I’m just waiting for the phone to ring as I have made my phone calls to both the doctor and the MS nurse. Of course, just because it has to be the way my life works, my MS nurse who I normally see once a year and never call, is on holiday today and won’t be back until tomorrow and my doctors call back, well that’s like working out the length of a piece of string without seeing it, sometime today. I really hate this waiting for calls, as soon as I put the phone down, well my body decided that it needed to go to the loo, my brain went into this stupid spin of should I go or should I wait.

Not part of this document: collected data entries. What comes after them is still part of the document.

(* ===== verification/HostSyscalls.v ===== *)
(** * The system calls on the host: shell/nachos_syscall.c

    The shell can also be linked with functions that hand the system calls of Nachos
    to UNIX.  UNIX is the interface [Unix]; what POSIX says of it is in
    [HostSyscallsClaims]. *)

From Stdlib Require Strings.String.
From S2P Require Import Prelude Text CommandLine.
Import Strings.String.StringSyntax.

(** ** The calls of UNIX, on a state [W] of the host *)

(** What a child process of [vfork] calls, in this order. *)
Inductive child_call := Execl (path : list Z) (argv : list (list Z)) | ExitChild (status : Z).

Class Unix (W : Type) : Type := {
  unix_open : list Z -> Z -> W -> Z * W;              (* path, flags *)
  unix_close : Z -> W -> Z * W;
  unix_write : Z -> list Z -> Z -> W -> Z * W;        (* descriptor, buffer, count *)
  unix_read : Z -> Z -> W -> Z * list Z * W;          (* the bytes that were stored *)
  unix_lseek : Z -> Z -> Z -> W -> Z * W;             (* descriptor, offset, whence *)
  unix_remove : list Z -> W -> Z * W;
  unix_unlink : list Z -> W -> Z * W;
  unix_vfork : list child_call -> W -> Z * W;         (* as the parent sees it *)
  unix_waitpid : Z -> W -> Z * W;                     (* no status asked for *)
  unix_getpid : W -> Z;
  unix_exit : Z -> W -> W }.

(** The constants of the headers of Linux. *)
Definition O_RDONLY : Z := 0.
Definition O_WRONLY : Z := 1.
Definition O_RDWR : Z := 2.
Definition O_CREAT : Z := 64.
Definition O_TRUNC : Z := 512.
Definition O_APPEND : Z := 1024.
Definition SEEK_SET : Z := 0.
Definition EPERM : Z := 1.
Definition EXIT_FAILURE : Z := 1.

(** ** nachos_syscall.h and nachos_syscall.c *)

Definition RO : Z := 1.
Definition RW : Z := 2.
Definition APPEND : Z := 3.
Definition SHELL : list Z := str "/bin/sh".

Section syscalls.
Context {W : Type} `{!Unix W}.

Definition Exit (status : Z) (w : W) : W := unix_exit status w.
Definition Halt (w : W) : W := Exit 0 w.

(** [int Add(int op1, int op2)]; a sum that is no [int] is undefined. *)
Definition Add (op1 op2 : Z) : res Z :=
  if bool_decide (int_min <= op1 + op2 <= int_max) then Ok (op1 + op2) else Undef.

(** A [SpaceId] is unsigned. *)
Definition Exec (exec_name : list Z) (w : W) : Z * W :=
  let '(child, w) := unix_vfork [Execl SHELL [SHELL; str "-c"; exec_name]; ExitChild EXIT_FAILURE] w in
  if bool_decide (child < 0) then (EPERM, w) else (u32 child, w).

Definition Join (id : Z) (w : W) : Z * W := unix_waitpid (i32 id) w.

Definition Create (name : list Z) (w : W) : Z * W :=
  let '(fd, w) := unix_open name (Z.lor (Z.lor O_TRUNC O_CREAT) O_WRONLY) w in
  if bool_decide (fd > 0) then let '(_, w) := unix_close fd w in (1, w) else (fd, w).

Definition Remove (name : list Z) (w : W) : Z * W := unix_remove name w.

(** The [switch] of [Open]. *)
Definition open_mode (mode : Z) : option Z :=
  if bool_decide (mode = RO) then Some O_RDONLY
  else if bool_decide (mode = RW) then Some O_RDWR
  else if bool_decide (mode = APPEND) then Some O_APPEND
  else None.

Definition Open (name : list Z) (mode : Z) (w : W) : Z * W :=
  match open_mode mode with
  | Some pmode => unix_open name pmode w
  | None => (-1, w)
  end.

Definition Write (buffer : list Z) (size id : Z) (w : W) : Z * W := unix_write id buffer size w.
Definition Read (size id : Z) (w : W) : Z * list Z * W := unix_read id size w.
Definition Seek (position id : Z) (w : W) : Z * W := unix_lseek id SEEK_SET position w.
Definition Delete (name : list Z) (w : W) : Z * W := unix_unlink name w.
Definition Close (id : Z) (w : W) : Z * W := unix_close id w.

Definition getSpaceID (w : W) : Z := u32 (unix_getpid w).
Definition getThreadID (w : W) : Z := u32 (unix_getpid w).
End syscalls.
Definition small_write (fd : Z) (bs : list Z) (n : Z) (v : View) : Z * View :=
  match small_at v fd with
  | Some (d, old) =>
      if decide (d_access d = O_RDONLY) then (-1, v) else
      let at_ := if d_append d then length old else d_pos d in
      let put := take (Z.to_nat n) bs in
      (n, mkView (names v) (<[d_file d := splice old at_ put]> (data v)) (<[fd := set_pos (at_ + length put) d]> (descs v)) (children v))
  | None => (-1, v)
  end.

Definition small_read (fd n : Z) (v : View) : Z * list Z * View :=
  match small_at v fd with
  | Some (d, old) =>
      if decide (d_access d = O_WRONLY) then (-1, [], v) else
      let got := take (Z.to_nat n) (drop (d_pos d) old) in
      (Z.of_nat (length got), got, set_descs v (<[fd := set_pos (d_pos d + length got) d]> (descs v)))
  | None => (-1, [], v)
  end.

Definition small_lseek (fd offset whence : Z) (v : View) : Z * View :=
  match small_at v fd with
  | Some (d, old) =>
      match seek_base whence (d_pos d) (length old) with
      | Some base => if decide (0 <= base + offset) then (base + offset, set_descs v (<[fd := set_pos (Z.to_nat (base + offset)) d]> (descs v))) else (-1, v)
      | None => (-1, v)
      end
  | None => (-1, v)
  end.

Definition small_remove (p : list Z) (v : View) : Z * View :=
  match names v !! p with Some _ => (0, mkView (delete p (names v)) (data v) (descs v) (children v)) | None => (-1, v) end.

#[local] Instance small_unix : Unix View := {
  unix_open := small_open;
  unix_close fd v := match descs v !! fd with Some _ => (0, set_descs v (delete fd (descs v))) | None => (-1, v) end;
  unix_write := small_write; unix_read := small_read; unix_lseek := small_lseek;
  unix_remove := small_remove; unix_unlink := small_remove;
  unix_vfork c v := match children v !! 2 with Some _ => (-1, v) | None => (2, set_children v (<[2 := c]> (children v))) end;
  unix_waitpid pid v := match children v !! pid with Some _ => (pid, set_children v (delete pid (children v))) | None => (-1, v) end;
  unix_getpid v := 1; unix_exit status v := v }.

So OK that is stupid, but I never have the luck of getting the timings of things like this right, sods law always says that phones and doorbells ring when every you aren’t there and available to answer them. This time it didn’t, but that is exactly how my brain works these days, it creates panic points when there is no need to panic at all. It’s odd how when your health goes, your brain seems to want to make your situation harder, it is almost as though there aren’t enough things already going wrong in your life, that it has to start creating them. I don’t know why, but it runs over time with what if’s and what next’s, I guess it is all part of the fact you begin to feel useless and everything is harder than it has to be, so why would anything happen the way you want it to. Don’t get me wrong, I haven’t got the disastrous belief that everything is against me or anything like that, it is just that when so little of what you want is possible and more and more seems to be taken away all the time, well you can’t help feeling everything else is going to go as well, it just a matter of when.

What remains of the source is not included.